The problem will arise in a situation where an umpire flags for a point, but Hawk-Eye shows that the defender prevented the ball going over the bar. Play will have to be stopped for a second for the Hawk-Eye review, by which stage the defender may have cleared the ball deep into opposition territory, possibly even setting up a scoring chance for a colleague.

If Hawk-Eye proves that the ball has not gone over the bar, an issue arises as to where play will restart after the review. GAA director of games Pat Daly told yesterday's media briefing that play would resume with a throw-in on the half-way line. He said that Central Council had the power to legislate for matters arising from the implementation of the Hawk-Eye experimental phase.

However, it's unclear from where Central Council derived the power to introduce a rule where play restarts from the half-way line in any other circumstance except the start of either half, without recourse to Congress, which is the supreme rule-making body.

It could lead to a challenge from some county later in the season if specific circumstances go against them.

Meanwhile, Pat McEnaney, chairman of the National Referees' committee, said that he didn't expect officials to become over-reliant on Hawk-Eye.

"It will be in use in Croke Park only. Umpires and referees will be used to working without it at other venues, so it's only where there's a real doubt that they'll go for it. We're saying to them: 'If there's a concern, don't be afraid to use Hawk-Eye and eliminate the chance that you might be wrong," he said.

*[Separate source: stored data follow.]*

(** C6. No approval without authority.  When [POST
    /v1/hitl-reviews/{id}/approve] succeeds, the bearer token of the request
    authenticates a principal who holds the role [Compliance_Officer], is not a
    machine client, and used a second factor within the configured age (the
    demo mode of a development environment apart); the kill switch was off for
    the request; a live session of the token was within both timeouts; and the
    database changed exactly as the review service's approval by that subject
    does.  Any other outcome leaves the database and the published policies as
    they were.  The token is verified in the same world by the middleware and
    by the dependency, and both read the header alike. *)
Theorem approval_needs_authority sv rq w now review_id notes opa_ok :
  bearer_scheme (rq_authorization rq) = bearer_token (rq_authorization rq) →
  match approve_route parse_datetime jwt_peek jwt_decode bearer_scheme s review_id notes opa_ok sv rq w w now with
  | (sv', Ok review) =>
      ∃ token p activated, bearer_token (rq_authorization rq) = Some token
        ∧ authenticate token s w = Ok (Some p)
        ∧ COMPLIANCE_OFFICER ∈ pr_roles p ∧ pr_tenant_id p = None
        ∧ (demo_bypass s = true ∨ fresh_mfa s p now)
        ∧ Governance.dispatch (sv_kill_switch sv) (st_rate_limit_exempt_paths s) (rq_path rq) None = true
        ∧ match hgetall (sv_sessions sv) (pr_token_id p) (utc_us now) with
          | None => True
          | Some x => utc_us now - ss_created_at x <= st_session_absolute_timeout_seconds s * second
                      ∧ utc_us now - ss_last_activity_at x <= st_session_idle_timeout_seconds s * second
          end
        ∧ HitlService.approve_review (sv_db sv) (sv_publisher sv) review_id (pr_subject p) notes now opa_ok
          = Ok (sv_db sv', sv_publisher sv', review, activated)
  | (sv', Raise _) => sv_db sv' = sv_db sv ∧ sv_publisher sv' = sv_publisher sv
  end.
Proof.
  intros Hscheme. destruct (approve_route _ _ _ _ _ _ _ _ _ _ _ _ _) as [sv' [review|e]] eqn:E.
  - apply guarded_Ok in E as (sv1 & q & p & Ht & Hg & Hr & Hu & Hh).
    apply has_role_spec in Hr as (r & ->%list_elem_of_singleton & Hr).
    destruct (Hu eq_refl) as [Hten Hmfa]. destruct (through_frame _ _ _ _ _ _ Ht) as [Hd Hp].
    destruct (through_Ok _ _ _ _ _ _ Ht) as (_ & Hj & Hk & Hs).
    assert (Hq : ∃ token, bearer_token (rq_authorization rq) = Some token ∧ authenticate token s w = Ok (Some p) ∧ q = Some p).
    { unfold jwt_middleware in Hj. unfold get_current_principal in Hg. rewrite Hscheme in Hg.
      destruct (bearer_token (rq_authorization rq)) as [token|]; [|by simplify_eq].
      rewrite Hj in Hg. destruct q as [q|]; simplify_eq/=. by exists token. }
    destruct Hq as (token & Hb & Ha & ->). simpl in Hk, Hs. rewrite Hten in Hk.
    unfold approve_handler in Hh. rewrite Hd Hp in Hh.
    destruct (HitlService.approve_review _ _ _ _ _ _ _) as [[[[d pub] rv] act]|] eqn:Ea; simplify_eq/=.
    exists token, p, act. repeat (split; [done|]). split; [|done].
    rewrite bool_decide_eq_true_2 // in Hs. unfold touch_or_create in Hs.
    destruct (hgetall _ _ _) as [x|]; [|done].
    destruct (_ <? utc_us now - ss_created_at x) eqn:E1; [done|].
    destruct (_ <? utc_us now - ss_last_activity_at x) eqn:E2; [done|]. by breflect.
  - unfold approve_route, guarded in E.
    destruct (through sv rq w now) as [sv1 r] eqn:Et. destruct (through_frame _ _ _ _ _ _ Et) as [Hd Hp].
    destruct (res_bind r _) as [p|]; [|by simplify_eq].
    unfold approve_handler in E.
    destruct (HitlService.approve_review _ _ _ _ _ _ _) as [[[[]]]|]; by simplify_eq.
Qed.
End gate.
(** C32. Cancellation: in a process without Redis, a job whose cancellation is
    accepted before the comparison has finished never completes.  However it
    goes on, once it has ended it is cancelled or failed, and it has no
    report. *)
Theorem cancelled_job_never_completes a b initiator late r s' r' :
  rtc (job_step i) (started a b initiator late) r →
  jr_point r ∈ [AwaitSnapshotA; AwaitSnapshotB; AwaitComparison] →
  cancel_job (jr_store r) i = (s', true) →
  rtc (job_step i) (JRun s' (jr_loc r) (jr_point r)) r' →
  mj_report (deref (jr_store r') (jr_loc r')) = None
  ∧ (jr_point r' = Ended →
     mj_status (deref (jr_store r') (jr_loc r')) = CANCELLED ∨ mj_status (deref (jr_store r') (jr_loc r')) = FAILED).
Proof.
  intros Hr Hpt Hc Hr'.
  assert (Ht : tracked r).
  { pose proof (started_tracked a b initiator late) as H0. clear -Hr H0.
    induction Hr as [|x y z Hxy _ IH]; [done|]. apply IH. by eapply tracked_step. }
  assert (Hd : doomed (JRun s' (jr_loc r) (jr_point r))).
  { destruct Ht as (j & Hs & Hrep). unfold cancel_job in Hc. rewrite (shares_get _ _ _ Hs) (shares_deref _ _ _ Hs) in Hc.
    destruct (terminal _); simplify_eq. exists (set_cancelled j). split; [by apply shares_update|].
    split; [apply Hrep; intros E; rewrite E in Hpt; set_solver|by left]. }
  assert (Hd' : doomed r') by (clear -Hr' Hd; induction Hr' as [|x y z Hxy _ IH]; [done|]; apply IH; by eapply doomed_step).
  destruct Hd' as (j & Hs & Hrep & H). rewrite (shares_deref _ _ _ Hs). split; [done|].
  intros E. destruct H as [[Hp _]|[_ H]]; [rewrite E in Hp; set_solver|done].
Qed.
End cancellation.

(** ** At concrete inputs *)
Definition w_rule (rule_id : string) (sha : option string) (ast : list (string * json)) (rego : option string) : EntityRuleSnapshot :=
  RuleSnap rule_id 1 sha rego (Some ast) None true "NONE" (Some 1) None None (Some rule_id).
Definition margin (n : Z) : list (string * json) := [(">=", JList [JObj [("var", JStr "facts.margin")]; JInt n])].
Definition w_snapshot (e : string) (rules : list EntityRuleSnapshot) : EntityComplianceSnapshot :=
  Snapshot e e "stockbroker" true "h" rules [("exposure_cap", JInt (if String.eqb e "a" then 5 else 7))] [] []
    (Violations 0 0 0 [] [] false) [].
Definition w_a : EntityComplianceSnapshot := w_snapshot "a"
  [w_rule "kyc" (Some "aa") [] (Some "allow { input.kyc }"); w_rule "margin" (Some "bb") (margin 20) None; w_rule "same" (Some "cc") [] None].
Definition w_b : EntityComplianceSnapshot := w_snapshot "b"
  [w_rule "extra" (Some "dd") [] None; w_rule "kyc" (Some "ee") [] (Some "allow { input.kyc_done }");
   w_rule "margin" (Some "ff") (margin 30) None; w_rule "same" (Some "cc") [] None].
Definition silent (_ : string) : llm_reply := LlmRaised "timeout".
Definition agreeing (_ : string) : llm_reply :=
  LlmData (JObj [("is_equivalent", JBool true); ("evidence_quote", JStr "both check that KYC is complete")]).
Definition w_run (llm : string → llm_reply) := run_due_diligence_comparison llm true (λ l, l) w_a w_b "job-1" "asha" [] true.
Definition w_report (llm : string → llm_reply) : MNADueDiligenceReport :=
  match w_run llm with Ok r => r | Raise _ => MReport "" "" "" "" "" "" [] [] (float_of_Z 0) "" end.

Example w_findings :
  map (λ f, (mf_title f, severity_value (mf_severity f), mf_is_advisory f)) (mo_findings (w_report silent))
  = [("Policy Missing in Entity A: extra", "HIGH", false); ("Qualitative Policy Difference: kyc", "MEDIUM", true);
     ("Threshold Discrepancy on Rule: margin", "HIGH", false); ("Risk Overlay Discrepancy: exposure_cap", "HIGH", false)]
  ∧ mo_overall_risk_score (w_report silent) = float_of_Z 34.
Proof. vm_compute. split; reflexivity. Qed.

Lemma equivalence_needs_quote_witness :
  10 <= py_len (ad_evidence_quote (call_advisory_llm_comparison agreeing true "t" "a" "b" "")).
Proof. apply (equivalence_needs_quote agreeing true "t" "a" "b" ""). vm_compute. reflexivity. Defined.

Lemma every_rule_accounted_for_witness :
  ∃ f, f ∈ mo_findings (w_report silent)
    ∧ refs f = (rule_ref <$> rule_by_id (es_rules w_a) "margin", rule_ref <$> rule_by_id (es_rules w_b) "margin").
Proof.
  destruct (every_rule_accounted_for silent true (λ l, l) w_a w_b "job-1" "asha" [] true (w_report silent) "margin")
    as [H|(ra & rb & Ha & Hb & H)].
  - vm_compute. reflexivity.
  - reflexivity.
  - left. vm_compute. right. left.
  - exact H.
  - exfalso. injection Ha as <-. injection Hb as <-. destruct H as [H|(_ & (ta & tb & Hta & Htb & H) & _)].
    + vm_compute in H. discriminate H.
    + vm_compute in Hta, Htb. injection Hta as <-. injection Htb as <-. destruct H; discriminate.
Defined.

Lemma model_is_advisory_witness :
  deterministic (mo_findings (w_report silent)) = deterministic (mo_findings (w_report agreeing))
  ∧ length (mo_findings (w_report agreeing)) = 3%nat.
Proof.
  split; [|vm_compute; reflexivity].
  apply (model_is_advisory silent agreeing true true (λ l, l) w_a w_b "job-1" "asha" [] true); vm_compute; reflexivity.
Defined.

Lemma risk_score_bounds_witness : mo_overall_risk_score (w_report silent) = float_of_Z 34.
Proof.
  destruct (risk_score_bounds silent true (λ l, l) w_a w_b "job-1" "asha" [] true (w_report silent)) as (_ & _ & H & _);
    [vm_compute; reflexivity|]. rewrite H; [|vm_compute; reflexivity]. vm_compute. reflexivity.
Defined.

(** A broker that compares its tenant with itself, and an officer. *)
Definition w_broker : Principal := MkPrincipal "client-a" [BROKER_API_CLIENT] (Some "a") "t1" None [].
Definition w_other : Principal := MkPrincipal "client-b" [BROKER_API_CLIENT] (Some "b") "t2" None [].
Definition w_tenants : list Tenant := [TenantRow "a" "A" "stockbroker" true []; TenantRow "b" "B" "amc" true []].
Definition w_store : job_store :=
  (initiate_mna_comparison true (empty_jobs true) w_tenants w_broker (MRequest "a" "a" [] true true) "job-1").1.

Example broker_cannot_compare_another :
  (initiate_mna_comparison true (empty_jobs true) w_tenants w_broker (MRequest "a" "b" [] true true) "job-1").2
  = Raise (HTTPException 403 "Cross-entity authorization failed.").
Proof. vm_compute. reflexivity. Qed.

Lemma job_shown_only_to_rightful_witness :
  (get_mna_job w_store w_broker "job-1").2 = Ok (new_job "job-1" "a" "a" "client-a" "Queued for execution")
  ∧ may_see w_broker "a" "a".
Proof.
  split; [vm_compute; reflexivity|].
  apply (job_shown_only_to_rightful (λ p, p = w_broker) ltac:(by intros p q -> -> _) true w_store w_broker "job-1"
           (get_mna_job w_store w_broker "job-1").1 (new_job "job-1" "a" "a" "client-a" "Queued for execution")).
  - apply rtc_once. by apply st_initiate.
  - reflexivity.
  - vm_compute. reflexivity.
Defined.

(** The route does not ask who cancels: a client of another tenant can. *)
Theorem stranger_can_cancel :
  (get_mna_job w_store w_other "job-1").2 = Raise (HTTPException 403 "Not authorized to inspect this comparison job.")
  ∧ (cancel_mna_job w_store w_other "job-1").2 = Ok ().
Proof. vm_compute. split; reflexivity. Qed.

Definition w_await : awaited := Awaited None (w_report silent) false false.
Definition resume (r : job_run) : job_run :=
  let '(s, pt) := pipeline_resume (jr_store r) (jr_loc r) "job-1" (jr_point r) w_await in JRun s (jr_loc r) pt.
Definition cancelled (r : job_run) : job_run := JRun (cancel_job (jr_store r) "job-1").1 (jr_loc r) (jr_point r).
Definition w_started (redis : bool) : job_run :=
  let '(s, l, pt) := pipeline_start (empty_jobs redis) "job-1" "a" "b" "asha" false in JRun s l pt.
Definition w_status (r : job_run) : MNAJobStatus := mj_status (deref (jr_store r) (jr_loc r)).

Lemma cancelled_job_never_completes_witness :
  mj_report (deref (jr_store (resume (cancelled (w_started false)))) (jr_loc (w_started false))) = None
  ∧ w_status (resume (cancelled (w_started false))) = CANCELLED.
Proof.
  split; [|vm_compute; reflexivity].
  apply (cancelled_job_never_completes "job-1" "a" "b" "asha" false (w_started false) (jr_store (cancelled (w_started false)))
           (resume (cancelled (w_started false)))).
  - apply rtc_refl.
  - vm_compute. left.
  - vm_compute. reflexivity.
  - apply rtc_once. apply (job_resumes _ _ w_await). vm_compute. reflexivity.
Defined.

(** With Redis the pipeline keeps its own copy and overwrites the cancellation
    that arrives while the second snapshot is taken; and without Redis one that
    arrives while the ledger is written is overwritten too. *)
Theorem cancellation_lost :
  (let r := resume (w_started true) in
   (cancel_job (jr_store r) "job-1").2 = true ∧ w_status (resume (resume (resume (resume (cancelled r))))) = COMPLETED)
  ∧ (let r := resume (resume (resume (w_started false))) in
     (cancel_job (jr_store r) "job-1").2 = true ∧ w_status (resume (resume (cancelled r))) = COMPLETED).
Proof. vm_compute. repeat split; reflexivity. Qed.

(** Two policies whose second threshold differs are reported as sharing
    identical thresholds: only the first comparison of the Rego text is read. *)
Theorem second_threshold_not_compared :
  match compare_rules silent true true "r"
          (w_rule "r" (Some "aa") [] (Some "allow { input.x >= 10; input.y <= 5 }"))
          (w_rule "r" (Some "bb") [] (Some "allow { input.x >= 10; input.y <= 500 }")) with
  | Ok [f] => mf_severity f = LOW ∧ mf_description f = "Rule r shares identical thresholds but differing AST structure or policy hashes."
  | _ => False
  end.
Proof. vm_compute. split; reflexivity. Qed.

(** A tenfold change of a negative threshold is not a large one. *)
Theorem negative_threshold_not_large :
  match compare_rules silent true true "r" (w_rule "r" (Some "aa") (margin (-10)) None) (w_rule "r" (Some "bb") (margin (-100)) None),
        compare_rules silent true true "r" (w_rule "r" (Some "aa") (margin 10) None) (w_rule "r" (Some "bb") (margin 100) None) with
  | Ok [f], Ok [g] => mf_severity f = MEDIUM ∧ mf_severity g = HIGH
  | _, _ => False
  end.
Proof. vm_compute. split; reflexivity. Qed.

(** Two rules without a digest and with the same threshold make the comparison
    raise a TypeError. *)
Theorem missing_digests_raise :
  compare_rules silent true true "r" (w_rule "r" None (margin 10) None) (w_rule "r" None (margin 10) None) = Raise TypeError.
Proof. vm_compute. reflexivity. Qed.

(** The audit row of a comparison counts as an evaluation of the first entity,
    so the next snapshot of it differs. *)
Theorem audit_counts_as_evaluation t r now t' :
  log_mna_due_diligence_audit_event t r now = Ok t' →
  hv_total_evaluations (violations_summary (mo_entity_a_id r) (Some (rows t')))
  = hv_total_evaluations (violations_summary (mo_entity_a_id r) (Some (rows t))) + 1.
Proof.
  unfold log_mna_due_diligence_audit_event, append_entry, insert_row. destruct (existsb _ _); [done|]. simpl.
  intros [= <-]. simpl. rewrite List.filter_app length_app /= String.eqb_refl /=. lia.
Qed.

He held discussions with international rugby referee Alain Rolland, who told him that the TMO (television match official) system was working efficiently in his sport

"He said it's now part of rugby referees' tool-kit and they use it to make their job easier. We've got to take the same approach to Hawk-Eye in our game. We've got to embrace technology, and our officials are happy to do that," said McEnaney.